#### EXERCISE MATERIAL:
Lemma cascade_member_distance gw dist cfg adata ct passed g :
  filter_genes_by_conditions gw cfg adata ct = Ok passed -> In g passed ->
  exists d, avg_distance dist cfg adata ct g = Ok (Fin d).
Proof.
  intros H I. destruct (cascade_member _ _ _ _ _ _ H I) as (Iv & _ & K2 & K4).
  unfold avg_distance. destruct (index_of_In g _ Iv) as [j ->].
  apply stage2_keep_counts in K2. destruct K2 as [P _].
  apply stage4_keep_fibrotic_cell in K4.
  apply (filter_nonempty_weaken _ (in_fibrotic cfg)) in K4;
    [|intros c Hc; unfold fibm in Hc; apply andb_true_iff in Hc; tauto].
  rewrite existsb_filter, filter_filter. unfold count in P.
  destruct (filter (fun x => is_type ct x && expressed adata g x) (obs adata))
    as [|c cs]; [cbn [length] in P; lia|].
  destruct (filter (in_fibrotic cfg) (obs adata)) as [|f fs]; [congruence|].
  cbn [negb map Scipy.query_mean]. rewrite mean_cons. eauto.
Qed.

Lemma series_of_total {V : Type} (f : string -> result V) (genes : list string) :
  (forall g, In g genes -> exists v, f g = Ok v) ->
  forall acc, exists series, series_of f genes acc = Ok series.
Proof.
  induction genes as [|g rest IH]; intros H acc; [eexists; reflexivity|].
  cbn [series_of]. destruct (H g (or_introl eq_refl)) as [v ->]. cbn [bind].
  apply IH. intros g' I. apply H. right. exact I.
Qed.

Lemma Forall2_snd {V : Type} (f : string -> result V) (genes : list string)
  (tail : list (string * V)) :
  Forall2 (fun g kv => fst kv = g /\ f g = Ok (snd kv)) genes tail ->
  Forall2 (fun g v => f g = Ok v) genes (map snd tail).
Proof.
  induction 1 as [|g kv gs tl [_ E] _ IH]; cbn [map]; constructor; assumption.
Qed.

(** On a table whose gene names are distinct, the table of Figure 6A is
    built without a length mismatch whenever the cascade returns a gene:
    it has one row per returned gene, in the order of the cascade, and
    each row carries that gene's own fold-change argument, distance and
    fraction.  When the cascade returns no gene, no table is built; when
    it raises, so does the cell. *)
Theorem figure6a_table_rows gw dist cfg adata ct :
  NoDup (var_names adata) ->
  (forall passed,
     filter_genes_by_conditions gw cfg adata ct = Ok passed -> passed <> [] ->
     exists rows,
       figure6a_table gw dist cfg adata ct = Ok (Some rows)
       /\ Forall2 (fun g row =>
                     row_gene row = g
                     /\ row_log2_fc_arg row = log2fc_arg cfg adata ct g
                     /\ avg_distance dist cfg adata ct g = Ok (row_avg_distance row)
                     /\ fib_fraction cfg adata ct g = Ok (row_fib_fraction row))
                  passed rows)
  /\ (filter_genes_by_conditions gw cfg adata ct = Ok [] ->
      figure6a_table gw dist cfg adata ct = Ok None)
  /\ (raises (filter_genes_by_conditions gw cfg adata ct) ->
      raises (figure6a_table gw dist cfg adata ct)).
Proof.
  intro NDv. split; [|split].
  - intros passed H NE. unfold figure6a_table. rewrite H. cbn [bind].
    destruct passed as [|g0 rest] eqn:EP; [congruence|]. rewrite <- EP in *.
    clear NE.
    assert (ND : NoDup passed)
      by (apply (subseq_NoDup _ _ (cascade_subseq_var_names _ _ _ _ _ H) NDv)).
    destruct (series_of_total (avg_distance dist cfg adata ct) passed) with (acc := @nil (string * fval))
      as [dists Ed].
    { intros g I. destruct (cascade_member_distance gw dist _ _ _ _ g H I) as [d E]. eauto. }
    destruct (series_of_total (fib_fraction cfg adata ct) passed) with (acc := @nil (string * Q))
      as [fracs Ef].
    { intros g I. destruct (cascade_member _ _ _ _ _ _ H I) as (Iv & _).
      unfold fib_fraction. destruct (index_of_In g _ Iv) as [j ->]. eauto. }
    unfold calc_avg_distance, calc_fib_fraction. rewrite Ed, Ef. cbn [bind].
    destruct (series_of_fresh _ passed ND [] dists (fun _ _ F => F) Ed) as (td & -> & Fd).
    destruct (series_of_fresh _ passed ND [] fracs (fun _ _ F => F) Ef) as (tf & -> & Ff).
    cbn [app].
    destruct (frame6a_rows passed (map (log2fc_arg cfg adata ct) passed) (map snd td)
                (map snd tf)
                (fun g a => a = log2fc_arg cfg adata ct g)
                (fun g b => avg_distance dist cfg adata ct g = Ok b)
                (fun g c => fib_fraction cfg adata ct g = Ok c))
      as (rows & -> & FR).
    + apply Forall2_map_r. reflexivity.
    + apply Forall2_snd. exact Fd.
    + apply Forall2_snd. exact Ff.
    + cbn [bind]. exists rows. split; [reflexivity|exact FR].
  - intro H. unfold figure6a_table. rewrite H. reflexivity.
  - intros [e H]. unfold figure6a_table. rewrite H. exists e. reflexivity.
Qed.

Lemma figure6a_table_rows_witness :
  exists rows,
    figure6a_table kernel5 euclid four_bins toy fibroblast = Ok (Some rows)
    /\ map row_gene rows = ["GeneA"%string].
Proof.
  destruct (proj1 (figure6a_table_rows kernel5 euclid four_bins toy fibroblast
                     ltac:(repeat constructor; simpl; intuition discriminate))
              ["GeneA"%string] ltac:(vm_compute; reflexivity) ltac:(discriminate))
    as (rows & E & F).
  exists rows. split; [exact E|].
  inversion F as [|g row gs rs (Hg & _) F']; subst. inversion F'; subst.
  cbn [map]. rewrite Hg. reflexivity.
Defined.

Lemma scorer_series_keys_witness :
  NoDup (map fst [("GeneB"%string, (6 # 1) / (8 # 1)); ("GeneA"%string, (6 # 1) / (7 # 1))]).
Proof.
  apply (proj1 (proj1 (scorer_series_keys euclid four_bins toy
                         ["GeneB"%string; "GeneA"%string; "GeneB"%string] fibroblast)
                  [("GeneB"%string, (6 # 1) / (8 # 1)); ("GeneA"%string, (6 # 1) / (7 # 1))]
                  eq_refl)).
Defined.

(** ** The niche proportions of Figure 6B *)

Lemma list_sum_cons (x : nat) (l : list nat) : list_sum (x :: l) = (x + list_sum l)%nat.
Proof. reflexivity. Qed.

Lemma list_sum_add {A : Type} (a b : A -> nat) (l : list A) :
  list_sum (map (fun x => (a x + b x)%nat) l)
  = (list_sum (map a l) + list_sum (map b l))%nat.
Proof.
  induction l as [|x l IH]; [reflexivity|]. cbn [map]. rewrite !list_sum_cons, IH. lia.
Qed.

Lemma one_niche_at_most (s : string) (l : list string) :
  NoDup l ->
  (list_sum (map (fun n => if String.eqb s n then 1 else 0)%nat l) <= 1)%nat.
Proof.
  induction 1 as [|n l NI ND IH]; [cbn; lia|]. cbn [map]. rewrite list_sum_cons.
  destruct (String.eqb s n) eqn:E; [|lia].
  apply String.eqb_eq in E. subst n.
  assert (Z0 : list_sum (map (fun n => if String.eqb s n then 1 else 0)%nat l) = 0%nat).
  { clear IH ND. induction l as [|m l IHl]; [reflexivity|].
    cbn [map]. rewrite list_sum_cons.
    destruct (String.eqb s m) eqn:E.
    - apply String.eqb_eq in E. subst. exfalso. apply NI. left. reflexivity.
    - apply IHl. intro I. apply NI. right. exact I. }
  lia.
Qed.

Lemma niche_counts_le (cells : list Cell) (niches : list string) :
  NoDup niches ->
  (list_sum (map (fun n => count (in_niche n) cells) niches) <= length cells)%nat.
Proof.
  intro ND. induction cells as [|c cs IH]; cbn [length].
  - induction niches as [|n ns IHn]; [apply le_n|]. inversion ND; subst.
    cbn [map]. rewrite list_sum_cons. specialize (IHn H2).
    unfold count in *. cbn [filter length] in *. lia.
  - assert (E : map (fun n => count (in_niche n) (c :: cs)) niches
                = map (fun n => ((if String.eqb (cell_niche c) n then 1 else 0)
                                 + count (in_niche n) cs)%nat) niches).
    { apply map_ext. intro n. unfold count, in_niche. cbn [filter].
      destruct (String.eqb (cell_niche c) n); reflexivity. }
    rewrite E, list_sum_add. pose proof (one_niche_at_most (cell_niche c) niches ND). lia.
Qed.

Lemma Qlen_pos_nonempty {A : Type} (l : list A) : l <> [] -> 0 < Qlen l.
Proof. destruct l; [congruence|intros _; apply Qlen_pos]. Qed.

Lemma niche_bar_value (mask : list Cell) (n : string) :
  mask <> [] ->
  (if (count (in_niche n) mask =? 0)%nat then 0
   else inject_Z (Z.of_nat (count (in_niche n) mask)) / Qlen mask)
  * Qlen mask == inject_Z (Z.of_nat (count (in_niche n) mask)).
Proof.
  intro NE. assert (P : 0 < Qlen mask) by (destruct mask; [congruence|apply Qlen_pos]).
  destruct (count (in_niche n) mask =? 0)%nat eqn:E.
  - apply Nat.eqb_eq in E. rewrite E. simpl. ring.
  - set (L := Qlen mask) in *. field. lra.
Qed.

#### WORK REQUEST:
Give only the count of lines in the listing that contain the string "then".

#### WRITTEN SOLUTION:
4